Scientists have discovered that sarcasm not only enhances your chances of survival, but makes you smarter too. Real cool, guys.

Scientists have discovered that sarcasm not only enhances your chances of survival, but makes you smarter too. Real cool, guys.

For the past 20 years, researchers have been trying to understand how our ability to understand sarcasm influences how the mind works. As it turns out, a slew of studies have shown that exposure to sarcasm enhances creative problem solving, enhances the chance of survival by demonstrating superiority and also helps your wolfpack identify your upcoming wrestle with Alzheimer's disease.

But more than anything, sarcasm detection is a vital life skill you need to function in today's society. Without the ability to understand the difference between "Thank you" and "Thank yewww," you're pretty much good as dead.

“Our culture in particular is permeated with sarcasm,” says Katherine Rankin, a neuropsychologist at the University of California at San Francisco. “People who don’t understand sarcasm are immediately noticed. They’re not getting it. They’re not socially adept.”
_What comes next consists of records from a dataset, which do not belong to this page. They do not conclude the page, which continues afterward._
(** X5.  [truncateForStorage] returns a text of at most [maxLength]
    characters unchanged; a longer text is cut to its first [maxLength]
    characters followed by the 15-character marker, so that a stored text
    may be up to [maxLength + 15] characters long, never more. *)
Theorem truncateForStorage_spec (text : string) (maxLength : Z) :
  (Z.of_nat (String.length text) <= maxLength ->
   truncateForStorage text maxLength = text) /\
  (0 <= maxLength < Z.of_nat (String.length text) ->
   Z.of_nat (String.length (truncateForStorage text maxLength)) = maxLength + 15 /\
   String.prefix (substring0 (Z.to_nat maxLength) text)
                 (truncateForStorage text maxLength) = true /\
   String.prefix (substring0 (Z.to_nat maxLength) text) text = true) /\
  Z.of_nat (String.length (truncateForStorage text maxLength)) <= Z.max 0 maxLength + 15.
Proof.
  split; [|split; [|apply truncateForStorage_length]].
  - intros H. unfold truncateForStorage.
    apply Z.leb_le in H. now rewrite H.
  - intros [H0 H]. unfold truncateForStorage.
    apply Z.leb_gt in H. rewrite H. split; [|split].
    + rewrite length_append, length_substring0. simpl String.length.
      apply Z.leb_gt in H. lia.
    + apply prefix_substring0_append.
    + unfold substring0. generalize (Z.to_nat maxLength) as n. clear.
      intros n. revert text. induction n as [|n IH]; intros [|c s]; simpl; try reflexivity.
      destruct (ascii_dec c c); [apply IH|congruence].
Qed.

(** ** Ingestion *)

Lemma find_session_In (key : string) (l : list Session) (s : Session) :
  find (fun x => String.eqb (session_key x) key) l = Some s ->
  In s l /\ session_key s = key.
Proof.
  intros H. apply find_some in H. destruct H as [Hin E].
  apply String.eqb_eq in E. tauto.
Qed.

Lemma find_session_snoc (key : string) (l : list Session) (row : Session) :
  find (fun x => String.eqb (session_key x) key) l = None ->
  session_key row = key ->
  find (fun x => String.eqb (session_key x) key) (l ++ [row]) = Some row.
Proof.
  intros Hnone Hkey. induction l as [|x l IH]; simpl in *.
  - now rewrite Hkey, String.eqb_refl.
  - destruct (String.eqb (session_key x) key); [discriminate|exact (IH Hnone)].
Qed.

Lemma find_none_existsb {A : Type} (f : A -> bool) (l : list A) :
  find f l = None -> existsb f l = false.
Proof.
  induction l as [|x l IH]; simpl; [reflexivity|].
  destruct (f x); [discriminate|exact IH].
Qed.

Lemma existsb_session_id (s : Session) (l : list Session) :
  In s l -> existsb (fun x => s_id x =? s_id s) l = true.
Proof.
  intros H. apply existsb_exists. exists s. split; [exact H|apply Z.eqb_refl].
Qed.

(** The get-or-create sequence always yields a stored session of the given
    key and touches nothing but, at most, the sessions table. *)
Lemma getOrCreateSession_spec (now : Z) (key : string) (db : Db) :
  exists s db1,
    getOrCreateSession now key db = (Ok s, db1) /\
    getSession db1 key = Some s /\ In s (sessions db1) /\
    observations db1 = observations db /\
    seq_observations db1 = seq_observations db /\
    (forall s0, getSession db key = Some s0 -> s = s0 /\ db1 = db) /\
    (getSession db key = None -> sessions db1 = (sessions db ++ [s])%list).
Proof.
  unfold getOrCreateSession, bind, query, ret.
  destruct (getSession db key) as [s|] eqn:E.
  - exists s, db. split; [reflexivity|]. split; [exact E|].
    split; [apply (find_session_In key _ s E)|].
    split; [reflexivity|]. split; [reflexivity|]. split.
    + intros s0 [= <-]. now split.
    + discriminate.
  - unfold getSession in E. unfold createSession.
    rewrite (find_none_existsb _ _ E).
    eexists. eexists. split; [reflexivity|]. simpl.
    split; [unfold getSession; simpl; now apply find_session_snoc|].
    split; [apply in_or_app; right; now left|].
    split; [reflexivity|]. split; [reflexivity|]. split.
    + discriminate.
    + reflexivity.
Qed.

(** X6.  The tool-result hook never fails: it appends exactly one
    observation to the store, owned by the session of the given key (created
    on the spot when absent), stamped with the time of the call and without
    summary or token count.  Its type is the caller's unless that is
    missing or empty, its importance the caller's unless that is missing
    (an importance of 0 is kept); otherwise both come from
    [classifyObservation] and [calculateImportance]. *)
Theorem hooks_tool_result_stores (now : Z) (body : ToolResultBody) (db : Db) :
  exists session o db',
    hooks_tool_result now body db = (Ok o, db') /\
    getSession db' (tr_session_key body) = Some session /\
    session_id o = s_id session /\
    observations db' = (observations db ++ [o])%list /\
    id o = seq_observations db + 1 /\
    created_at o = now /\ summary o = None /\ tokens o = None /\
    tool_name o = truthyStr (Some (tr_tool_name body)) /\
    type o = match truthyStr (tr_type body) with
             | Some t => t
             | None => classifyObservation (tr_tool_name body) (tr_input body)
                                           (tr_output body)
             end /\
    importance o = match tr_importance body with
                   | Some x => x
                   | None => calculateImportance (type o) (tr_tool_name body)
                                                 (tr_input body) (tr_output body)
                   end.
Proof.
  destruct (getOrCreateSession_spec now (tr_session_key body) db)
    as (s & db1 & Hget & Hs & Hin & Hobs & Hseq & _).
  unfold hooks_tool_result, bind. rewrite Hget.
  unfold createObservation. cbn [n_session_id].
  rewrite (existsb_session_id s _ Hin).
  eexists s, _, _. split; [reflexivity|].
  cbn. rewrite Hobs, Hseq. repeat split; try reflexivity. exact Hs.
Qed.

(** X7.  Whatever the tool sent, the input stored by the tool-result hook is
    at most 5015 characters long and the output at most 10015: the limits
    5000 and 10000, plus the truncation marker. *)
Theorem hooks_tool_result_bounded (now : Z) (body : ToolResultBody) (db : Db) :
  exists o db',
    hooks_tool_result now body db = (Ok o, db') /\
    Z.of_nat (String.length (orStr (input o) "")) <= 5015 /\
    Z.of_nat (String.length (orStr (output o) "")) <= 10015 /\
    (Z.of_nat (String.length (tr_input body)) <= 5000 ->
     input o = truthyStr (Some (tr_input body))) /\
    (Z.of_nat (String.length (tr_output body)) <= 10000 ->
     output o = truthyStr (Some (tr_output body))).
Proof.
  destruct (getOrCreateSession_spec now (tr_session_key body) db)
    as (s & db1 & Hget & Hs & Hin & Hobs & Hseq & _).
  unfold hooks_tool_result, bind. rewrite Hget.
  unfold createObservation. cbn [n_session_id].
  rewrite (existsb_session_id s _ Hin).
  eexists _, _. split; [reflexivity|]. cbn [input output n_input n_output].
  assert (Hor : forall t, String.length (orStr (truthyStr (Some t)) "") = String.length t).
  { intros [|c t]; reflexivity. }
  rewrite !Hor. split; [|split; [|split]].
  - apply (truncateForStorage_length (tr_input body) 5000).
  - apply (truncateForStorage_length (tr_output body) 10000).
  - intros H. unfold truncateForStorage. apply Z.leb_le in H. now rewrite H.
  - intros H. unfold truncateForStorage. apply Z.leb_le in H. now rewrite H.
Qed.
Sarcasm is so prevalent and important that, according to one study of a database of telephone conversations, 23 percent of the time that the phrase “yeah, right” was used, it was uttered sarcastically.
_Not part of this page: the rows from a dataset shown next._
(** * Heist server: game simulation and level generator

    A shallow embedding of [server.js] (v2.0): the game state built by
    [createGameState], the intents of the two players ([moveThief],
    [droneHack], [droneEMP], ...), the fixed-step tick ([tickRoom] and the
    [update*] functions it calls) and the map generator ([generateLevel]).

    Numbers are JavaScript numbers in the source; every quantity the server
    stores is an integer (coordinates, hit points, timers in milliseconds,
    the tick length of 100 ms), so they are embedded as [Z].  The only
    non-integer arithmetic, the speed factors [0.8] and [0.5] of
    [updateGuards], is embedded by cross-multiplication.  An uncaught
    [TypeError] of the source (a property read on [undefined]) is the result
    [None]. *)

From Stdlib Require Import ZArith Lia Ascii String.
From stdpp Require Import base list strings.

Open Scope Z_scope.

(** ** Data model *)

(** A tile position: the object literal [{x, y}]. *)
Module Pos.
Record t := mk { x : Z; y : Z }.
End Pos.

(** A timed point effect [{x, y, timer}]: noise-maker, smoke cloud, decoy,
    drone ping. *)
Module Timed.
Record t := mk { x : Z; y : Z; timer : Z }.
End Timed.

(** [{x, y, type, open}]; [electronic] is [type === 'electronic'], the
    other kind being ['physical']. *)
Module Door.
Record t := mk { x : Z; y : Z; electronic : bool; open : bool }.
End Door.

Module Loot.
Record t := mk { x : Z; y : Z; primary : bool; collected : bool }.
End Loot.

(** [rotTimer] is absent until the first tick, where [cam.rotTimer || 0]
    reads it as [0]. *)
Module Camera.
Record t := mk { x : Z; y : Z; active : bool; dir : Z; rotTimer : Z }.
End Camera.

Module Laser.
Record t := mk { x : Z; y : Z; active : bool; period : Z; timer : Z; horizontal : bool }.
End Laser.

Module Tripwire.
Record t := mk { x : Z; y : Z; triggered : bool }.
End Tripwire.

Module Safe.
Record t := mk { x : Z; y : Z; open : bool; lootValue : Z }.
End Safe.

Module Shake.
Record t := mk { intensity : Z; duration : Z }.
End Shake.

(** The eight entries of [OBJECTIVE_TEMPLATES], by [id]. *)
Inductive ObjectiveId :=
| speed_demon | ghost | hacker | collector | efficient | untouchable | locksmith | freeze_master.

Module Objective.
Record t := mk { id : ObjectiveId; completed : bool }.
End Objective.

(** The tile grid [map[y][x]], a list of rows of one-character strings. *)
Abbreviation Grid := (list (list ascii)).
And, as you know, entire phrases can lose their literal meanings when they're uttered with a sneer. “Big deal,” is a good example. When’s the last time someone said that to you and meant it sincerely?

“My heart bleeds for you."

… "Big deal."

Yeah, not a thing.

“It’s practically the primary language in modern society," says John Haiman, a linguist at Macalester College in St. Paul, Minnesota, and the author of Talk is Cheap: Sarcasm, Alienation and the Evolution of Language. An inability to understand it only points out your weakness to others, who get the subconscious download to never raise your children. People who can understand it, on the other hand, demonstrate social superiority and are therefore bangable to the nth degree.

So, given it's prevalence, it's no wonder it has an inherent, largely unconscious benefit to us.

On a more micro-level, sarcasm works out the brain more than sincere statements do; it keeps you on your toes, like a jogger stopped at a stoplight who looks like a douche to everyone but it doesn't matter because they have abs and you don't. Scientists who have monitored the electrical activity of the brains of test subjects exposed to sarcastic statements have actually found that brains use more energy and make more connections in the face of sarcasm; it's like Brazil Butt Lift for your cerebral cortex.

Another study conducted on Israeli college students showed that when they listened to complaints on a customer service hotline, they were better able to solve problems creatively when the complaints were sarcastic as opposed to just plain angry. Sarcasm “appears to stimulate complex thinking and to attenuate the otherwise negative effects of anger,” according to the study authors.

And this constant beefing up of the brain can ward off neurological disease. Studies have shown that an inability to recognize irony can be indicative of a host of brain conditions like Alzheimer's, brain cancer, and dementia. Researchers at the University of California at San Francisco, for example, recently found that people with frontotemporal dementia have difficulty detecting sarcasm. The same Katherine Rankin from above has suggested that a loss of the ability to pick up on sarcasm could be used as an early warning sign to help diagnose the disease. “If someone who has the sensitivity loses it, that’s a bad sign,” Rankin says.

Does this mean that people who think Stephen Colbert is truly right wing or that people like a certain North Korean dictator who thinks "The Interview" is an earnest attempt at international threat are mentally handicapped?

… Yes. And unfit to reproduce.

Other researchers have found that the mocking, smug, superior nature of sarcasm is perceived as more hurtful than a plain-spoken criticism. This dog-eat-dog sarcastic commentary is just part of our quest to be cool. “You’re distancing yourself, you’re making yourself superior,” Haiman says. “If you’re sincere all the time, you seem naive.” Again, cool people get laid and carry on their genetic lineage. Cool = survival.

Lastly, sarcasm is also used to communicate feelings when literal statements seem inappropriate, and can be used to facilitate social bonding. When things go sour a sarcastic comment is a way to simultaneously express our expectation as well as our disappointment. When a hurricane spoils your sex on the beach session and you say, “We really picked the right spot for this," you’re saying both that you had hoped there would be no cockblocking hurricanes and that you're upset they're a tsunami in your vagina. Saying "I really wish there was not a hurricane interrupting our love right now yet there seems to be" is just an obvious statement of something people already know, which makes you seem like you lick windows.

Of course, there are gendered and regional variations in sarcasm. One study probed this by comparing college students from upstate New York with students from near Memphis, Tennessee and found that the Northerners were more likely to suggest sarcastic quips when asked to fill in the dialogue in a hypothetical conversation.

Northerners also were more likely to understand sarcasm: 56 percent of Northerners found sarcasm humorous while only 35 percent of Southerners did. The New Yorkers and male students from either location were more likely to describe themselves as sarcastic.

Lesson learned: never tell a Southern girl she looks stunning after the car accident.